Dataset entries

Lemma repeat_loop_spec c n : forall buffer o,
  (o + n <= length buffer)%nat -> Z.of_nat (length buffer) <= max32 ->
  repeat_loop n buffer (Z.of_nat o) c = Some (splice buffer o (replicate n c), Z.of_nat (o + n)).
Proof.
  induction n as [|n IH]; intros buffer o Ho Hm; cbn [repeat_loop replicate].
  - by rewrite splice_nil, Nat.add_0_r.
  - unfold max32 in *. rewrite wr_Some, Nat2Z.id by lia. cbn [mbind option_bind]. rewrite u32_small by lia.
    replace (Z.of_nat o + 1) with (Z.of_nat (S o)) by lia.
    rewrite IH by (rewrite ?length_insert; unfold max32; lia).
    rewrite splice_cons by (rewrite length_replicate; lia). do 3 f_equal. lia.
Qed.

(** The end of a turn: the run is written and the loop goes on or returns. *)
Definition pcx_after (fuel : nat) (raw : list Z) (width : Z) (buffer : list Z) (o n : nat) (b : Z) (rindex : nat)
    : outcome (list Z * Z) :=
  let buffer := splice buffer o (replicate n b) in
  if Z.of_nat (o + n) <? width then pcx_loop fuel raw width buffer (Z.of_nat rindex) (Z.of_nat (o + n))
  else Done (buffer, Z.of_nat rindex).

Section PcxTurn.
Context (buffer : list Z) (Hm : Z.of_nat (length buffer) <= max32).

Lemma pcx_single fuel pre b rest width o :
  0 <= b < 0xC0 -> (o + 1 <= length buffer)%nat -> Z.of_nat (length pre) < max32 ->
  pcx_loop (S fuel) (pre ++ b :: rest) width buffer (Z.of_nat (length pre)) (Z.of_nat o) =
    pcx_after fuel (pre ++ b :: rest) width buffer o 1 b (length pre + 1).
Proof.
  intros Hb Ho Hp. unfold max32 in *. cbn [pcx_loop]. rewrite rd_mid. cbn [acc from_option mbind outcome_bind].
  rewrite (proj1 (pcx_byte b ltac:(lia))). destruct (Z.leb_spec 0xC0 b); [lia|]. cbn [mbind outcome_bind].
  change (Z.to_nat 1) with 1%nat. rewrite repeat_loop_spec by (unfold max32; lia). cbn [acc from_option mbind outcome_bind].
  rewrite u32_small by lia. by replace (Z.of_nat (length pre) + 1) with (Z.of_nat (length pre + 1)) by lia.
Qed.

Lemma pcx_counted fuel pre n b rest width o :
  (1 <= n <= 63)%nat -> (o + n <= length buffer)%nat -> Z.of_nat (length pre) + 1 < max32 ->
  pcx_loop (S fuel) (pre ++ (0xC0 + Z.of_nat n) :: b :: rest) width buffer (Z.of_nat (length pre)) (Z.of_nat o) =
    pcx_after fuel (pre ++ (0xC0 + Z.of_nat n) :: b :: rest) width buffer o n b (length pre + 2).
Proof.
  intros Hn Ho Hp. unfold max32 in *. cbn [pcx_loop]. rewrite rd_mid. cbn [acc from_option mbind outcome_bind].
  set (c := 0xC0 + Z.of_nat n). destruct (pcx_byte c ltac:(lia)) as [-> H3F].
  destruct (Z.leb_spec 0xC0 c); [|lia]. rewrite H3F by lia. rewrite (u32_small (Z.of_nat (length pre) + 1)) by lia.
  replace (rd (pre ++ c :: b :: rest) (Z.of_nat (length pre) + 1)) with (Some b)
    by (rewrite mid_snoc, <- (length_snoc pre c); by rewrite rd_mid).
  cbn [acc from_option mbind outcome_bind]. replace (Z.to_nat (c - 0xC0)) with n by lia.
  rewrite repeat_loop_spec by (unfold max32; lia). cbn [acc from_option mbind outcome_bind].
  rewrite u32_small by lia. by replace (Z.of_nat (length pre) + 1 + 1) with (Z.of_nat (length pre + 2)) by lia.
Qed.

* Exercise *
The lines above, starting at the one with "- by rewrite splice_nil, Nat.add_0_r." and ending at the one with "change (Z.to_nat 1)", are the only ones to return, exactly as written.

* Worked solution *
  - by rewrite splice_nil, Nat.add_0_r.
  - unfold max32 in *. rewrite wr_Some, Nat2Z.id by lia. cbn [mbind option_bind]. rewrite u32_small by lia.
    replace (Z.of_nat o + 1) with (Z.of_nat (S o)) by lia.
    rewrite IH by (rewrite ?length_insert; unfold max32; lia).
    rewrite splice_cons by (rewrite length_replicate; lia). do 3 f_equal. lia.
Qed.

(** The end of a turn: the run is written and the loop goes on or returns. *)
Definition pcx_after (fuel : nat) (raw : list Z) (width : Z) (buffer : list Z) (o n : nat) (b : Z) (rindex : nat)
    : outcome (list Z * Z) :=
  let buffer := splice buffer o (replicate n b) in
  if Z.of_nat (o + n) <? width then pcx_loop fuel raw width buffer (Z.of_nat rindex) (Z.of_nat (o + n))
  else Done (buffer, Z.of_nat rindex).

Section PcxTurn.
Context (buffer : list Z) (Hm : Z.of_nat (length buffer) <= max32).

Lemma pcx_single fuel pre b rest width o :
  0 <= b < 0xC0 -> (o + 1 <= length buffer)%nat -> Z.of_nat (length pre) < max32 ->
  pcx_loop (S fuel) (pre ++ b :: rest) width buffer (Z.of_nat (length pre)) (Z.of_nat o) =
    pcx_after fuel (pre ++ b :: rest) width buffer o 1 b (length pre + 1).
Proof.
  intros Hb Ho Hp. unfold max32 in *. cbn [pcx_loop]. rewrite rd_mid. cbn [acc from_option mbind outcome_bind].
  rewrite (proj1 (pcx_byte b ltac:(lia))). destruct (Z.leb_spec 0xC0 b); [lia|]. cbn [mbind outcome_bind].
  change (Z.to_nat 1) with 1%nat. rewrite repeat_loop_spec by (unfold max32; lia). cbn [acc from_option mbind outcome_bind].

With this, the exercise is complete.